Which of the lines in the listing that follows hold "Cancelled"? Pull each one out.

·····

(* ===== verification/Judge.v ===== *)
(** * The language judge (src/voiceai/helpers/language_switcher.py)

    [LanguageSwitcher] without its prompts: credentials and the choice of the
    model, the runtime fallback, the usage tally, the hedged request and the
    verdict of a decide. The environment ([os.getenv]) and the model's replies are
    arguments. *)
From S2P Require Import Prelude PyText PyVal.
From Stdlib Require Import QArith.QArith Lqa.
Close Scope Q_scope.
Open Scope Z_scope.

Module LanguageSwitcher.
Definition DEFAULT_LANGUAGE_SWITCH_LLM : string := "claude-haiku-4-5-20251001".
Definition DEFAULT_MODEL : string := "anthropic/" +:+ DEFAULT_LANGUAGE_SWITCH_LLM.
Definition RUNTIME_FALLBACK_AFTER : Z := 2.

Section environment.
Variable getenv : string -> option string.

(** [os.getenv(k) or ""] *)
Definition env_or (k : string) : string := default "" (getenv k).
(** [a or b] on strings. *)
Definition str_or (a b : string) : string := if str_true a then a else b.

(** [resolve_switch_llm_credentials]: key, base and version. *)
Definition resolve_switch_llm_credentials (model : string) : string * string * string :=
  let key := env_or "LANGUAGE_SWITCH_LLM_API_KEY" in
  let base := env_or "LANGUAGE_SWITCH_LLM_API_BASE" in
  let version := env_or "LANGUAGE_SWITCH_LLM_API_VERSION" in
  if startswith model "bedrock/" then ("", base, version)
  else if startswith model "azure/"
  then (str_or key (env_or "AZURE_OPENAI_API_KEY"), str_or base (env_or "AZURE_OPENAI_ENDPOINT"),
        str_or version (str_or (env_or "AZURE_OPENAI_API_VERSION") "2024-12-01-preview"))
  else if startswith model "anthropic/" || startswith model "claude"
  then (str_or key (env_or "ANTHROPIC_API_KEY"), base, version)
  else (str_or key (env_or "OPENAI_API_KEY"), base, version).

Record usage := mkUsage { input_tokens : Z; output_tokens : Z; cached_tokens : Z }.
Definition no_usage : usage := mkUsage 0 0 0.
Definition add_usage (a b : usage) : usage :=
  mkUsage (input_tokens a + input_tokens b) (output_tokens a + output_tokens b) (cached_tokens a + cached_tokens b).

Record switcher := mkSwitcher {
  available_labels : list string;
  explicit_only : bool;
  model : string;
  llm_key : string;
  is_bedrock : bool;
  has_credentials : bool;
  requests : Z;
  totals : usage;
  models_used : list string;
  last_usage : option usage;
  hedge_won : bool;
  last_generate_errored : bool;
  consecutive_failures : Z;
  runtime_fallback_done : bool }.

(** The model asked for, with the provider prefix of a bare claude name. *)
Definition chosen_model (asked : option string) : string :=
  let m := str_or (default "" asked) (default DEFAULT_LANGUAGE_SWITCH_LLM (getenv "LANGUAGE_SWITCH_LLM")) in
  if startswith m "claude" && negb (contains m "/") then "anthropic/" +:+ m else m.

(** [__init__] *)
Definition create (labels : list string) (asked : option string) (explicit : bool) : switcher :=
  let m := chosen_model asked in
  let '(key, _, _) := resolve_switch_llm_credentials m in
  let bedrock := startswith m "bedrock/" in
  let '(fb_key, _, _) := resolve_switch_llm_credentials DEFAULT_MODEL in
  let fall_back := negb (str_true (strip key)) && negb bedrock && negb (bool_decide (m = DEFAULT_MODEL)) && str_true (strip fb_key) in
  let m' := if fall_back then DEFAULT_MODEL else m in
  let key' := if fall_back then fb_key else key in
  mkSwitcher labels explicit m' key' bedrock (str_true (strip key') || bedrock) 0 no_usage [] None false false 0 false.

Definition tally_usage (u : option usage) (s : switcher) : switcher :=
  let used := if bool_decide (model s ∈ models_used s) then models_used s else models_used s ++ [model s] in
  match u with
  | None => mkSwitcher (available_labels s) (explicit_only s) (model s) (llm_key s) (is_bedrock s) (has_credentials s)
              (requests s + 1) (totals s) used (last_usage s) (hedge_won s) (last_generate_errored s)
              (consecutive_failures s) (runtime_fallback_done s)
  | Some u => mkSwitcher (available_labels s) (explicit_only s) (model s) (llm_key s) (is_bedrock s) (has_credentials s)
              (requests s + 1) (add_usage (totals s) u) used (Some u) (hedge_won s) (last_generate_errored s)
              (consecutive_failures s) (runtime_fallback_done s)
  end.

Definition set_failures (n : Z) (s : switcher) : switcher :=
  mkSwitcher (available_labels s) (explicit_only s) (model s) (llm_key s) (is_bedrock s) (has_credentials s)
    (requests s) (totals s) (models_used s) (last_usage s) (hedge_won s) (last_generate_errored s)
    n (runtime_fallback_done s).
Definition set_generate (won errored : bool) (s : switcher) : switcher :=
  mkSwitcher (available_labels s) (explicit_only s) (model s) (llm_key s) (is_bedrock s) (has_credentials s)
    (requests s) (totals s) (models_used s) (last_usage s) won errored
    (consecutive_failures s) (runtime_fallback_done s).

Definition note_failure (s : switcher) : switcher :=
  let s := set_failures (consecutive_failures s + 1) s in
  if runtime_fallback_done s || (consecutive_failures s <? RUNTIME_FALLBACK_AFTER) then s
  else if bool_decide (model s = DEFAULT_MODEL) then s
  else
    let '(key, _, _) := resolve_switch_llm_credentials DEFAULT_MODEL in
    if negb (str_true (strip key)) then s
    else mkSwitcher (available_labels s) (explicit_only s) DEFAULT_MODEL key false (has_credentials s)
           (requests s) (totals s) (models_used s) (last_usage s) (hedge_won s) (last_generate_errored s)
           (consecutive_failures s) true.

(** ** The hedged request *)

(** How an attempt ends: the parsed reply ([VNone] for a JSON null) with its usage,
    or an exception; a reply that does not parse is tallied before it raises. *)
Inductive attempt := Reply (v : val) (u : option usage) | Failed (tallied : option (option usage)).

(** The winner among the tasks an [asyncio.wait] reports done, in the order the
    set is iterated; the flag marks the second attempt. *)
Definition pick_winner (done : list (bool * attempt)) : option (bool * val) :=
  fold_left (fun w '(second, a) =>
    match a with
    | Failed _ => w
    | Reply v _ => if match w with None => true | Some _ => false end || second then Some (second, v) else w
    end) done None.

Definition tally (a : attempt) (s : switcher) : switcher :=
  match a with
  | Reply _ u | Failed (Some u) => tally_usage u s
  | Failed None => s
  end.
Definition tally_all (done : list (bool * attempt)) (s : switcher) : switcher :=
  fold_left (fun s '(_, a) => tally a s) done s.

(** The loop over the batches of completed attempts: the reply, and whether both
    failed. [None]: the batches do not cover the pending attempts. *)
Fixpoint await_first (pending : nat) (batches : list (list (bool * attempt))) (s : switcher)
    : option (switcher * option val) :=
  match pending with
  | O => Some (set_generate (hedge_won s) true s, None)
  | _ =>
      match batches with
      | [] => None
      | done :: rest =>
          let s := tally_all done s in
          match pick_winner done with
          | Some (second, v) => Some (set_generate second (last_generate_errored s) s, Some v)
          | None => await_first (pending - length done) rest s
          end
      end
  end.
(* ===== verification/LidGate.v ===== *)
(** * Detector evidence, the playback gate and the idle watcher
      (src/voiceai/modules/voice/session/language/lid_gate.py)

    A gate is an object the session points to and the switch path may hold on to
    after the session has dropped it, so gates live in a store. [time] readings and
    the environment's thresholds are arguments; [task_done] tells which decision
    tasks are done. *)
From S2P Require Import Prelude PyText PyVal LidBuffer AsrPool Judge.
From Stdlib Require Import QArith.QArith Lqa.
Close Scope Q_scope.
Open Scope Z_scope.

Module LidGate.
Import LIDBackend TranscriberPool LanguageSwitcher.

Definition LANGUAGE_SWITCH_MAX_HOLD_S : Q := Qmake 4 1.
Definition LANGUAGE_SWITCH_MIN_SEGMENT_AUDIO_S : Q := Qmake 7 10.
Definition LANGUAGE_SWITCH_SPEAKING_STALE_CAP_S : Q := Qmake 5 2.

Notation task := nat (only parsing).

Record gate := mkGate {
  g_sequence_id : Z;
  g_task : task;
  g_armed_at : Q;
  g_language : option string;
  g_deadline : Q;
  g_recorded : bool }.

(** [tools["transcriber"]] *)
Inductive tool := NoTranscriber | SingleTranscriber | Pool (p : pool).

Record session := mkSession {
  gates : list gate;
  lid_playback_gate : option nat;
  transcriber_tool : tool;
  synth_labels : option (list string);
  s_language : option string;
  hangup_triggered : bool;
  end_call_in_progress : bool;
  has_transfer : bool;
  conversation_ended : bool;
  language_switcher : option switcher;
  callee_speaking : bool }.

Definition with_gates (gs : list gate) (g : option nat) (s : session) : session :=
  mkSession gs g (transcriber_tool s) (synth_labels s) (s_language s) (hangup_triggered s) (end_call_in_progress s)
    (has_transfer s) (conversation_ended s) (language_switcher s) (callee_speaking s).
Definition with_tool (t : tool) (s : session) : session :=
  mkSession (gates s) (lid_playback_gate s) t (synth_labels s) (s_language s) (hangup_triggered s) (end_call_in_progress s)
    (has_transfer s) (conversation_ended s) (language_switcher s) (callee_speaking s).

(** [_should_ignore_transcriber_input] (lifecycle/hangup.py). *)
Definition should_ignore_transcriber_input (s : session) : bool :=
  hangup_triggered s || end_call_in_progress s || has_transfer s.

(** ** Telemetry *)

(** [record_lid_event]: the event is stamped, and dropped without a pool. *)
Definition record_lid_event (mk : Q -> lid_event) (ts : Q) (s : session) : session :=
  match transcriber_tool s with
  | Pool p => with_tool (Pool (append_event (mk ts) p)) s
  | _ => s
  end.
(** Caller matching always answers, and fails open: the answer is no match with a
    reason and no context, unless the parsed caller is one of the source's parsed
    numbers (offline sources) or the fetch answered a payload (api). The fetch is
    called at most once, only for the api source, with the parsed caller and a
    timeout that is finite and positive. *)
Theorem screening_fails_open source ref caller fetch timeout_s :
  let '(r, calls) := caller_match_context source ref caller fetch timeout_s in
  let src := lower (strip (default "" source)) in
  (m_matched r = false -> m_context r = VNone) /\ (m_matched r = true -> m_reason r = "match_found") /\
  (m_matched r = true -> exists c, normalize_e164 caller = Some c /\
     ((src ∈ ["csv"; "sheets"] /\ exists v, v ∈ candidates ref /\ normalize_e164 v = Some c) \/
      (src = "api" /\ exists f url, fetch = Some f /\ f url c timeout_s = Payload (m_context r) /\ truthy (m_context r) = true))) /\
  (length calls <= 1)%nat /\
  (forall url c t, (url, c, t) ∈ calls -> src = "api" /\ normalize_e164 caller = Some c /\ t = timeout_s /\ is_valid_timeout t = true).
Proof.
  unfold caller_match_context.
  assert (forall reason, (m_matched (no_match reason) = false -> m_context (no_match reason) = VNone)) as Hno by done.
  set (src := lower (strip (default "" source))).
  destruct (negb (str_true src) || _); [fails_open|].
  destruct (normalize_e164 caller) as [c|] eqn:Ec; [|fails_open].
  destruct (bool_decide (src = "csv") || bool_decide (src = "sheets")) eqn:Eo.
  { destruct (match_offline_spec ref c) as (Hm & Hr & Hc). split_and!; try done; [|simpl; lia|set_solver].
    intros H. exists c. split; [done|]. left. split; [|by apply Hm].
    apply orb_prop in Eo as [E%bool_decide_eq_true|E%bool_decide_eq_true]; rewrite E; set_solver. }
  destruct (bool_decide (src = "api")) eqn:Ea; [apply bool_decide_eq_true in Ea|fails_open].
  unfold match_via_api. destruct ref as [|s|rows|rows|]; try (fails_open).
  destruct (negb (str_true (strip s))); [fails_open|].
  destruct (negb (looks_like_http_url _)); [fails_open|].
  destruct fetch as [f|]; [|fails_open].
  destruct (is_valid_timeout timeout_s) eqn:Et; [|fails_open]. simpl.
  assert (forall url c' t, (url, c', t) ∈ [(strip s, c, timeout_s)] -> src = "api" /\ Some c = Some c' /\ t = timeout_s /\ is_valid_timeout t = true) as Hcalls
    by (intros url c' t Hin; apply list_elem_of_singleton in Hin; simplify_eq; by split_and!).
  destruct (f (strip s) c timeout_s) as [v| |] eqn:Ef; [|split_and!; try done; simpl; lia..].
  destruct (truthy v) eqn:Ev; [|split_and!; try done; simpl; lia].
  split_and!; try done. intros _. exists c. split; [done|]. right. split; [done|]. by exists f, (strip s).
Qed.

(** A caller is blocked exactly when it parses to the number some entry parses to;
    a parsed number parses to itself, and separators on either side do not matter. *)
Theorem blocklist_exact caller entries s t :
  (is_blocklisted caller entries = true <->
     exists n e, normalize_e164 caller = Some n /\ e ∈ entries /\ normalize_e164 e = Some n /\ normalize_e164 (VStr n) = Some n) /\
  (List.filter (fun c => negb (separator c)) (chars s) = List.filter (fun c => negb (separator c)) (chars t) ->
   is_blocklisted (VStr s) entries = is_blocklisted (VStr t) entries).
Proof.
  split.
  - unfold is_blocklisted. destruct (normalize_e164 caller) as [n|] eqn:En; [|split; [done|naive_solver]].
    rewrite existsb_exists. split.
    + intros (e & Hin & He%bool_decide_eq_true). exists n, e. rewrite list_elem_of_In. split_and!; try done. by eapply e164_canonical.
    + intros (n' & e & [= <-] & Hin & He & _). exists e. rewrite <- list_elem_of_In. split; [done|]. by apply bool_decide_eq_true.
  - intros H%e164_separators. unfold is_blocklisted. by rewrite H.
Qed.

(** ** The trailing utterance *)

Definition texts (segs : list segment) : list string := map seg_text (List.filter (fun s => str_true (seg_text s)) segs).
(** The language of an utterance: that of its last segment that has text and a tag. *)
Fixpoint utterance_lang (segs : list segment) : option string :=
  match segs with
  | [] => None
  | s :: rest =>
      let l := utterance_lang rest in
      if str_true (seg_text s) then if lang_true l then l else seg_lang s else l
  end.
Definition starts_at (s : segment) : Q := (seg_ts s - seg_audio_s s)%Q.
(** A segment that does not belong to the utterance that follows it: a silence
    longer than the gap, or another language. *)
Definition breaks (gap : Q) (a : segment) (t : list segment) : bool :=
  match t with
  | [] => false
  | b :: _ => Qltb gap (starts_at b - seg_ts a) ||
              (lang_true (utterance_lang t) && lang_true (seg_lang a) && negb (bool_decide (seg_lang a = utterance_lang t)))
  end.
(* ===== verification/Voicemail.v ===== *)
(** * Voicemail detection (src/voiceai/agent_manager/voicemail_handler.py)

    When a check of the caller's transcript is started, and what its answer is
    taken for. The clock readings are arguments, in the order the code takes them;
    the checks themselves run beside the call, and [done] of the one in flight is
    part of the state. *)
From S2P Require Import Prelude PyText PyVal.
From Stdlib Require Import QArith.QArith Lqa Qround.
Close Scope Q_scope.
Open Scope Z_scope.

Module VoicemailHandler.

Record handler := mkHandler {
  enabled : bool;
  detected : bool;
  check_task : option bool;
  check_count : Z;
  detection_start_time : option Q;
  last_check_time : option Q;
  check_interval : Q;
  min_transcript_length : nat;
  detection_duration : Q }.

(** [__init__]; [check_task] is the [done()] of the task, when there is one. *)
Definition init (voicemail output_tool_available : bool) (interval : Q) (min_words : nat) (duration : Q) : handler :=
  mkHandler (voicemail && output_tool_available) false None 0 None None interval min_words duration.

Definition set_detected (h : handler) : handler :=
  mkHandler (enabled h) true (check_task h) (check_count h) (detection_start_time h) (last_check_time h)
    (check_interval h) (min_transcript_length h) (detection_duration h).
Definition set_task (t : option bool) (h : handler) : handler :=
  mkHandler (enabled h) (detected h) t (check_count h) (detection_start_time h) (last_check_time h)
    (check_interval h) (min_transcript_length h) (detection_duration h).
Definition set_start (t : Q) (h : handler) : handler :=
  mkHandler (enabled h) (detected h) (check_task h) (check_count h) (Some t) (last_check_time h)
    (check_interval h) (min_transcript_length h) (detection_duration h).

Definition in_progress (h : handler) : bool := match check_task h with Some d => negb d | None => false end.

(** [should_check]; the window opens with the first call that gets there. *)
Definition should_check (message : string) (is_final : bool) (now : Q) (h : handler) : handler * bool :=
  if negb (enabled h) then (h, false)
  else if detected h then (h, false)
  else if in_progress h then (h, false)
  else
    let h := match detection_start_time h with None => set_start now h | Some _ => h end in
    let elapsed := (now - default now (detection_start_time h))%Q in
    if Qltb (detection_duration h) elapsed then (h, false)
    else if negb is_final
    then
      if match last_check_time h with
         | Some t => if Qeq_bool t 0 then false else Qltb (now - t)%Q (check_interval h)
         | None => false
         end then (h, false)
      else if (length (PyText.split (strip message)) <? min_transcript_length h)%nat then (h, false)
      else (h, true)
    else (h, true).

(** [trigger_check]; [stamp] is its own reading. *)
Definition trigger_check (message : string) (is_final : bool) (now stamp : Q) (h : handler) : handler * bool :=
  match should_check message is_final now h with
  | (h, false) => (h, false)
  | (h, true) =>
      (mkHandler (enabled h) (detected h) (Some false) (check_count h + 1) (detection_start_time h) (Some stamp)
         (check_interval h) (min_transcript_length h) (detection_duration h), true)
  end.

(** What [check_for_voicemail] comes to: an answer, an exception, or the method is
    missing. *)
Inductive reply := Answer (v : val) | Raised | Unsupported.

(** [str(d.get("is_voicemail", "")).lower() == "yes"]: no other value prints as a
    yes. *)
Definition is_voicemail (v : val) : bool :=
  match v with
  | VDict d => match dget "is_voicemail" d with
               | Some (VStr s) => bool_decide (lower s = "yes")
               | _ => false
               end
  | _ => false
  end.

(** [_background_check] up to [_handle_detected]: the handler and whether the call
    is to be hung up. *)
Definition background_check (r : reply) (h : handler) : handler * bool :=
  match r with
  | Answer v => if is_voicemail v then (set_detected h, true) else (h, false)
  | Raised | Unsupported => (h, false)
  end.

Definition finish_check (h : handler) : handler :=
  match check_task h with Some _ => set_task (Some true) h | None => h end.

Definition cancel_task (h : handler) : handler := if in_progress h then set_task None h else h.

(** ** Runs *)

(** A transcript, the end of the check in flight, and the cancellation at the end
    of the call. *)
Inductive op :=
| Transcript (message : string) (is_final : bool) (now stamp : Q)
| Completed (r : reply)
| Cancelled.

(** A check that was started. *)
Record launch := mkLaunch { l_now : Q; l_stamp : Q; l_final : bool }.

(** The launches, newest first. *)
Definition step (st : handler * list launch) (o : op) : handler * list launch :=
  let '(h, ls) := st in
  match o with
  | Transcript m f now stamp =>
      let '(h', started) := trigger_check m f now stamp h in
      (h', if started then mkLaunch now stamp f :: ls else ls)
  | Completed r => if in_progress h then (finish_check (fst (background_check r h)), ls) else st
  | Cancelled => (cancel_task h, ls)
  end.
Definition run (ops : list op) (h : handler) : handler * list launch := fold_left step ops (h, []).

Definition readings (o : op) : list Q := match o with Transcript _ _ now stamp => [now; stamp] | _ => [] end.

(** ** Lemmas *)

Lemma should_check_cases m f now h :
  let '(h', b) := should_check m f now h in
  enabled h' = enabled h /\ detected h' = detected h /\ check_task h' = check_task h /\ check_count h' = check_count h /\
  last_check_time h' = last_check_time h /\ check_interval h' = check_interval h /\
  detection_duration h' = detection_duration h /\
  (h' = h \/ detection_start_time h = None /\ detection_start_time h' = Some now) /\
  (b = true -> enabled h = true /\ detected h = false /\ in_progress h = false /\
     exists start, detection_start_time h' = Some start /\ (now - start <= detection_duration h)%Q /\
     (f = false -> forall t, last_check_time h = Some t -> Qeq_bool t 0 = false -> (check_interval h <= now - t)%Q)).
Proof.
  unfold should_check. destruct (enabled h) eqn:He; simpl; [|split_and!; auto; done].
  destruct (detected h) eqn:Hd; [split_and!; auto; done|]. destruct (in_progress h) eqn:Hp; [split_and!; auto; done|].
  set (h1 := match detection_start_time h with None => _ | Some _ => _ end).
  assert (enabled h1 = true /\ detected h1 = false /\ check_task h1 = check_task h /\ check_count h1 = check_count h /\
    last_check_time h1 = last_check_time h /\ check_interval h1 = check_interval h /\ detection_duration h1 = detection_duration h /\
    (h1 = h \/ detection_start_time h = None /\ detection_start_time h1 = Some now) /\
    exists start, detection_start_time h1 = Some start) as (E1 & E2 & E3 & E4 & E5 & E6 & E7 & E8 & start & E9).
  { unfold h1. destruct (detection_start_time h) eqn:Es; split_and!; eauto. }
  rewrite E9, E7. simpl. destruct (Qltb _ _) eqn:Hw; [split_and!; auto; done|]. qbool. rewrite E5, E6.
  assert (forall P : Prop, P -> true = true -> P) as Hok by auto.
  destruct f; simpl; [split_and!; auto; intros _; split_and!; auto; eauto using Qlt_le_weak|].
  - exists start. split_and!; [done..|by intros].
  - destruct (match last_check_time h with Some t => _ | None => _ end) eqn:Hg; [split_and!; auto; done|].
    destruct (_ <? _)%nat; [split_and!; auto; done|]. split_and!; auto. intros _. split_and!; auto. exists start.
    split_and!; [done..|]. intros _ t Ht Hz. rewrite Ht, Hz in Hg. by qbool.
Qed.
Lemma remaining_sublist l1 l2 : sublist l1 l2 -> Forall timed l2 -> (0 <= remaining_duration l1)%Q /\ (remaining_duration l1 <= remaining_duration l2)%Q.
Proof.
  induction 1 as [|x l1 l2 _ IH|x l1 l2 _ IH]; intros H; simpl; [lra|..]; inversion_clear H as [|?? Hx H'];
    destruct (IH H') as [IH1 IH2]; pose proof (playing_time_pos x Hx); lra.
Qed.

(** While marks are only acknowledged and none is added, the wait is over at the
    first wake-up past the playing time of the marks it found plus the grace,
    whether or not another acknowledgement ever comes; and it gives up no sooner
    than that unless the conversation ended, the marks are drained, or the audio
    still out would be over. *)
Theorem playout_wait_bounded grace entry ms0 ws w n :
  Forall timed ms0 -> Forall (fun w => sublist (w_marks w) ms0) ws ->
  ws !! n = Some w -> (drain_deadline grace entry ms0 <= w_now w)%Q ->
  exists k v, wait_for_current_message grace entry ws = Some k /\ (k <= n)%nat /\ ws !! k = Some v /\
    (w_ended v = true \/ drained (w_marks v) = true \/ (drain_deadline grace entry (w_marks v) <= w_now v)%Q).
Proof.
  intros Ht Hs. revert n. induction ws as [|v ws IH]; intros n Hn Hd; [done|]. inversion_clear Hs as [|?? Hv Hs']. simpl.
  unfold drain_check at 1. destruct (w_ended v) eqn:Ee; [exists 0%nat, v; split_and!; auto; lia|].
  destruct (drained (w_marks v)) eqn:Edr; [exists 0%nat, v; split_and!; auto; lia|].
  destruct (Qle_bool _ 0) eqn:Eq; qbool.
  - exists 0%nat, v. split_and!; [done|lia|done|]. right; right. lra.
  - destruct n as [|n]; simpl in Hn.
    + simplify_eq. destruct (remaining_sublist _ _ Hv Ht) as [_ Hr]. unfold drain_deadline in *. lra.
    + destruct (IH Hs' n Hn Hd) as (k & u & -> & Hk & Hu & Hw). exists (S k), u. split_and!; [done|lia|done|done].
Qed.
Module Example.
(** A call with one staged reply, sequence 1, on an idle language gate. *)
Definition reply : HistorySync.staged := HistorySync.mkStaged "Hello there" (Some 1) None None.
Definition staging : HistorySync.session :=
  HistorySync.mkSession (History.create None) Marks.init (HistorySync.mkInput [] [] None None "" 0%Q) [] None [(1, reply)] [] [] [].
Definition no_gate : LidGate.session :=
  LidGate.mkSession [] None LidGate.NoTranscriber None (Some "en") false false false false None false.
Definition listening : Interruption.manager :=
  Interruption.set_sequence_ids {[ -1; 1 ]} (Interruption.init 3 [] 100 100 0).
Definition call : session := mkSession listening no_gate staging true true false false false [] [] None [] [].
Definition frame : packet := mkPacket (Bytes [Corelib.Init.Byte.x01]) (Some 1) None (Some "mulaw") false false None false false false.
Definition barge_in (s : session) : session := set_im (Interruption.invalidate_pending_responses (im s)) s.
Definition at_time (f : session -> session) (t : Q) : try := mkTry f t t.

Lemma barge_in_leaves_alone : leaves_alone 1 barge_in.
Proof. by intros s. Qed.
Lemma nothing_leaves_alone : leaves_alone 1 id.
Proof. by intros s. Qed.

·····

# [SOLUTION FOR THIS EXERCISE]
| Cancelled.
  | Cancelled => (cancel_task h, ls)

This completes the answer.